Au milieu du confinement général, nous mesurons la valeur des relations humaines et des espaces en communs. Nous prenons conscience que les quelques mots échangés avec les commerçant·es du quartier ou les maraîcher·ères valent bien mieux que l’anonymat des supermarchés. Les difficultés d’approvisionnement nous montrent que nous dépendons trop des circuits commerciaux et alimentaires longs, au détriment des producteur·rices et artisan·es de la région.

De la solidarité à la résilience
Bien sûr, la crise sanitaire prendra fin, mais voulons-nous vraiment reprendre inchangée la vie que nous menions avant? D’ailleurs d’autres crises pointent déjà à l’horizon: économique, sociale et écologique. Sommes-nous prêt·es à les affronter de manière solidaire, sans laisser personne de côté? Notre société est-elle suffisamment résiliente [1]? On peut légitimement en douter. Mais alors, que faire?

Agir maintenant. Ne pas attendre que le monde reparte sur les mêmes rails. Ne pas attendre qu’un hypothétique changement nous tombe dessus. L’État se prépare à injecter des milliards dans la relance économique avec, pour l’instant, comme seules conditions que les entreprises bénéficiant d’aides ne paient pas de dividendes cette année…

Nous sommes pourtant à un moment charnière où l’intervention de l’État pourrait être conditionnée pour atteindre les objectifs en matière de climat et pour réduire les inégalités. C’est l’occasion de choisir démocratiquement les priorités de l’appui financier et d’affirmer que ce n’est pas l’économie qui commande. Cette crise nous montre justement l’importance de l’autonomie et de l’entraide. Elle met aussi en lumière les inégalités et nul ne peut y rester insensible et ignorer que sans changement de paradigme, elles continueront à se creuser.

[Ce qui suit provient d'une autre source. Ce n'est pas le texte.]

(** * Persistent cloud relay and persistent laptop client: a shallow embedding

    Models [persistent_cloud_relay.py] (the global [devices], [device_info]
    and [paired_devices] stores, the two JSON files written by
    [save_persistent_data], and the per-connection [handle_client] loop)
    and the pairing-code logic of [persistent_laptop_client.py]. *)

From stdpp Require Import base gmap sets list strings.
From Stdlib Require Import ZArith Lia Ascii.

Open Scope string_scope.

(** ** Python values *)

(** A Python [str] is represented by the bytes of its code points in
    generalized UTF-8: surrogate code points U+D800..U+DFFF, which
    [json.loads] produces from a lone escape such as \ud800, are encoded
    like the others, as 0xED 0xA0..0xBF 0x80..0xBF. *)

(** [s.encode()] (UTF-8, strict) raises [UnicodeEncodeError] exactly when
    [s] holds a surrogate code point. *)
Fixpoint has_surrogate (s : string) : bool :=
  match s with
  | String a ((String b _) as r) =>
      (Nat.eqb (nat_of_ascii a) 237 && Nat.leb 160 (nat_of_ascii b) &&
       Nat.leb (nat_of_ascii b) 191) || has_surrogate r
  | _ => false
  end.

(** [json.loads('"\\ud800"')]: a lone surrogate. *)
Definition lone_surrogate : string :=
  String (ascii_of_nat 237) (String (ascii_of_nat 160) (String (ascii_of_nat 128) EmptyString)).

(** A [device_id] or [target_device_id] as read with [data.get(...)]:
    Python [None] or a string. *)
Abbreviation pyid := (option string).

(** Truthiness of such a value ([if device_id: ...]). *)
Definition py_truthy (v : pyid) : bool :=
  match v with
  | Some s => negb (bool_decide (s = ""))
  | None => false
  end.

(** [f"{v}"] for such a value. *)
Definition py_str (v : pyid) : string :=
  match v with Some s => s | None => "None" end.

(** [data.get(key, default)] for a string field. *)
Definition get_default (v : option string) (d : string) : string :=
  match v with Some s => s | None => d end.

(** Connections (websocket objects) are identified by a number. *)
Abbreviation conn := nat.

(** ** Python dicts: insertion-ordered association lists *)

Section PyDict.
Context {K V : Type} `{EqDecision K}.

Fixpoint dict_get (k : K) (d : list (K * V)) : option V :=
  match d with
  | [] => None
  | (k', v) :: d' => if decide (k = k') then Some v else dict_get k d'
  end.

Definition dict_mem (k : K) (d : list (K * V)) : bool :=
  match dict_get k d with Some _ => true | None => false end.

(** [d[k] = v]: an existing key keeps its position, a new key is
    appended. *)
Fixpoint dict_set (k : K) (v : V) (d : list (K * V)) : list (K * V) :=
  match d with
  | [] => [(k, v)]
  | (k', v') :: d' =>
      if decide (k = k') then (k', v) :: d' else (k', v') :: dict_set k v d'
  end.

(** [del d[k]]. *)
Fixpoint dict_del (k : K) (d : list (K * V)) : list (K * V) :=
  match d with
  | [] => []
  | (k', v') :: d' => if decide (k = k') then d' else (k', v') :: dict_del k d'
  end.

(** Number of entries stored under [k]. *)
Definition dict_count (k : K) (d : list (K * V)) : nat :=
  length (filter (fun kv => kv.1 = k) d).
End PyDict.

(** ** Relay data model *)

(** [generate_device_fingerprint] returns the first 16 hex digits of a
    SHA-256 digest; the digest is kept symbolic, as the hashed input.
    [None]: [data.encode()] raised [UnicodeEncodeError]. *)
Inductive digest := sha256_hex16 (input : string).

Definition generate_device_fingerprint (device_id : pyid) (device_name : string) : option digest :=
  let data := py_str device_id ++ ":" ++ device_name in
  if has_surrogate data then None else Some (sha256_hex16 data).

(** One [device_info] entry. *)
Record info := mk_info {
  device_type : pyid;
  device_name : string;
  fingerprint : digest;
  first_seen : string;
  last_seen : string
}.

Definition set_last_seen (t : string) (i : info) : info :=
  mk_info (device_type i) (device_name i) (fingerprint i) (first_seen i) t.

(** Messages the relay sends ([json.dumps] of these dicts). *)
Inductive out_msg :=
  | ORegistered (device_id : pyid) (is_known_device : bool) (message : string)
  | OExistingPairings (pairings : list (pyid * string * pyid)) (message : string)
  | OPairRequest (from_device_id : pyid) (pairing_code : pyid) (device_name : string)
  | OPairingFailed (message : string)
  | OPaired (peer_device_id : pyid) (peer_device_name : string)
            (is_persistent : bool) (message : string)
  | OUnpaired (target_device_id : pyid) (message : string)
  | ORelayMessage (from_device_id : pyid) (message_type : string) (payload : string)
  | ORelayFailed (message : string).

(** Pieces of JSON text written by [json.dump]: one per entry, between
    the opening and closing brackets. *)
Inductive chunk :=
  | JOpen
  | JDevice (k : pyid) (v : info)
  | JPair (p : pyid * pyid)
  | JClose.

(** Observable effects, in order: a message written to a connection, or
    a completed [save_persistent_data]. *)
Inductive event :=
  | Sent (to : conn) (m : out_msg)
  | Persisted.

Record rstate := mk_rstate {
  devices : list (pyid * conn);          (* device_id -> websocket *)
  device_info : list (pyid * info);      (* device_id -> info *)
  paired_devices : gset (pyid * pyid);   (* set of (device1, device2) *)
  closed : gset conn;                    (* connections whose transport is closed *)
  files : gmap string (list chunk);      (* the file system *)
  trace : list event
}.

Definition DEVICES_FILE := "~/.laptop_remote_access/devices.json".
Definition PAIRINGS_FILE := "~/.laptop_remote_access/pairings.json".

Definition set_devices d s :=
  mk_rstate d (device_info s) (paired_devices s) (closed s) (files s) (trace s).
Definition set_device_info d s :=
  mk_rstate (devices s) d (paired_devices s) (closed s) (files s) (trace s).
Definition set_paired p s :=
  mk_rstate (devices s) (device_info s) p (closed s) (files s) (trace s).
Definition set_closed c s :=
  mk_rstate (devices s) (device_info s) (paired_devices s) c (files s) (trace s).
Definition set_files f s :=
  mk_rstate (devices s) (device_info s) (paired_devices s) (closed s) f (trace s).
Definition emit e s :=
  mk_rstate (devices s) (device_info s) (paired_devices s) (closed s) (files s)
    (trace s ++ [e])%list.

(** ** The handler monad: shared global state and Python exceptions *)

Inductive exn := ConnectionClosed | KeyError | TypeError | UnicodeEncodeError.

Inductive result (A : Type) := Ok (a : A) | Raise (e : exn).
Arguments Ok {A} a.
Arguments Raise {A} e.

Definition M (A : Type) := rstate -> result A * rstate.

Definition ret {A} (a : A) : M A := fun s => (Ok a, s).
Definition bind {A B} (c : M A) (k : A -> M B) : M B :=
  fun s => match c s with
           | (Ok a, s') => k a s'
           | (Raise e, s') => (Raise e, s')
           end.
Definition raise {A} (e : exn) : M A := fun s => (Raise e, s).
Definition gets {A} (f : rstate -> A) : M A := fun s => (Ok (f s), s).
Definition modify (f : rstate -> rstate) : M unit := fun s => (Ok tt, f s).

Notation "'let*' x ':=' c 'in' k" := (bind c (fun x => k))
  (at level 200, x name, c at level 100, k at level 200).
Notation "c ;;; k" := (bind c (fun _ => k))
  (at level 100, right associativity).

(** [try: ... except: pass] (and [except Exception as e: logger.error]):
    effects made before the exception are kept. *)
Definition try_pass (c : M unit) : M unit :=
  fun s => match c s with (_, s') => (Ok tt, s') end.

(** [try: ...; return True  except: return False]. *)
Definition try_ok (c : M unit) : M bool :=
  fun s => match c s with
           | (Ok _, s') => (Ok true, s')
           | (Raise _, s') => (Ok false, s')
           end.

(** [await ws.send(json.dumps(m))]: raises on a closed transport. *)
Definition send (w : conn) (m : out_msg) : M unit :=
  fun s => if decide (w ∈ closed s) then (Raise ConnectionClosed, s)
           else (Ok tt, emit (Sent w m) s).

(** The log lines evaluate [device_id[:8]], a [TypeError] on [None]. *)
Definition log_slice (v : pyid) : M unit :=
  match v with Some _ => ret tt | None => raise TypeError end.

(** [d[k]] on a dict: [KeyError] when absent. *)
Definition dict_index {V} (k : pyid) (d : list (pyid * V)) : M V :=
  match dict_get k d with Some v => ret v | None => raise KeyError end.

(** ** [str(n)] for a Python [int] *)

Definition digit_char (d : Z) : ascii := ascii_of_nat (48 + Z.to_nat d).

(** Decimal digits of [n > 0], least significant first, prepended to
    [acc]; [fuel] bounds the number of digits. *)
Fixpoint dec_aux (fuel : nat) (n : Z) (acc : string) : string :=
  match fuel with
  | O => acc
  | S f => if Z.eqb n 0 then acc
           else dec_aux f (n / 10) (String (digit_char (n mod 10)) acc)
  end.

Definition py_str_int (n : Z) : string :=
  if Z.eqb n 0 then "0"
  else if Z.ltb n 0 then "-" ++ dec_aux (Pos.size_nat (Z.to_pos (- n))) (- n) ""
  else dec_aux (Pos.size_nat (Z.to_pos n)) n "".

(** ** [save_persistent_data] *)

(** [json.dump(obj, f, indent=2)] writes the opening bracket, the entries
    and the closing bracket. An entry keeps its key as it is; [json.dump]
    would write a [None] key as the string "null". *)
Definition dump_devices (d : list (pyid * info)) : list chunk :=
  (JOpen :: map (fun kv => JDevice kv.1 kv.2) d ++ [JClose])%list.

Definition dump_pairings (p : gset (pyid * pyid)) : list chunk :=
  (JOpen :: map JPair (elements p) ++ [JClose])%list.

(** File-system operations: [open(path, 'w')] truncates, each write
    appends. *)
Inductive fs_op :=
  | FOpenW (path : string)
  | FWrite (path : string) (c : chunk).

Definition apply_fs_op (fs : gmap string (list chunk)) (o : fs_op) : gmap string (list chunk) :=
  match o with
  | FOpenW p => <[p := []]> fs
  | FWrite p c => <[p := (default [] (fs !! p) ++ [c])%list]> fs
  end.

Definition apply_fs_ops (fs : gmap string (list chunk)) (os : list fs_op) :=
  foldl apply_fs_op fs os.

(** The operations performed by one [save_persistent_data] call, in order:
    each file is opened for writing (truncated) and rewritten in place. *)
Definition save_ops (s : rstate) : list fs_op :=
  (FOpenW DEVICES_FILE :: map (FWrite DEVICES_FILE) (dump_devices (device_info s))
   ++ FOpenW PAIRINGS_FILE :: map (FWrite PAIRINGS_FILE) (dump_pairings (paired_devices s)))%list.

(** The state after a completed save. *)
Definition saved (s : rstate) : rstate :=
  emit Persisted (set_files (apply_fs_ops (files s) (save_ops s)) s).

Definition save_persistent_data : M unit := modify saved.

(** [paired_devices.add(pair)]. *)
Definition set_add (pair : pyid * pyid) (p : gset (pyid * pyid)) : gset (pyid * pyid) :=
  {[pair]} ∪ p.

(** ** [handle_client]: one message *)

Inductive in_msg :=
  | MRegister (device_id device_type : pyid) (device_name : option string)
  | MPairRequest (pairing_code : pyid) (device_name : option string)
  | MPairResponse (target_device_id : pyid) (accepted : option bool) (message : option string)
  | MUnpair (target_device_id : pyid)
  | MRelay (target_device_id : pyid) (message_type : option string) (payload : option string)
  | MOther (type_ : pyid).

(** The [existing_pairings] list computed at registration. *)
Definition my_pairings (device_id : pyid) (p : gset (pyid * pyid))
    (di : list (pyid * info)) : list (pyid * string * pyid) :=
  omap (fun pr : pyid * pyid =>
          if bool_decide (device_id = pr.1 \/ device_id = pr.2) then
            let peer_id := if bool_decide (pr.1 = device_id) then pr.2 else pr.1 in
            match dict_get peer_id di with
            | Some i => Some (peer_id, device_name i, device_type i)
            | None => None
            end
          else None) (elements p).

L’État, soutenu par les médias qui n’en parlent plus, semble oublier les importantes mobilisations populaires de 2019 pour le climat et pour l’égalité.

Seulement, la pandémie limite les contacts et par là aussi tout le travail parlementaire et de militantisme. La société civile peut elle toujours agir et il y a beaucoup de choses qui peuvent se mettre en place à l’échelle d’un quartier, d’une ville, d’une région, collectivement. En voici quelques exemples:

  • faire vivre nos quartiers et promouvoir le vivre-ensemble: créer des espaces en commun et des potagers urbains;
  • partager nos compétences, nos savoirs et nos outils;
  • encourager les échanges entre ville et campagne, en soutenant l’agriculture locale et en favorisant les circuits alimentaires courts et les contacts avec les producteur·rices;
  • défendre le commerce de proximité plutôt que les grandes surfaces;
  • soutenir le tissu associatif et culturel local;
  • réfléchir ensemble à l’aménagement de notre ville (espaces publics, mobilité, manifestations…);
  • privilégier l’artisanat et les petites industries locales, relocaliser les emplois en ville.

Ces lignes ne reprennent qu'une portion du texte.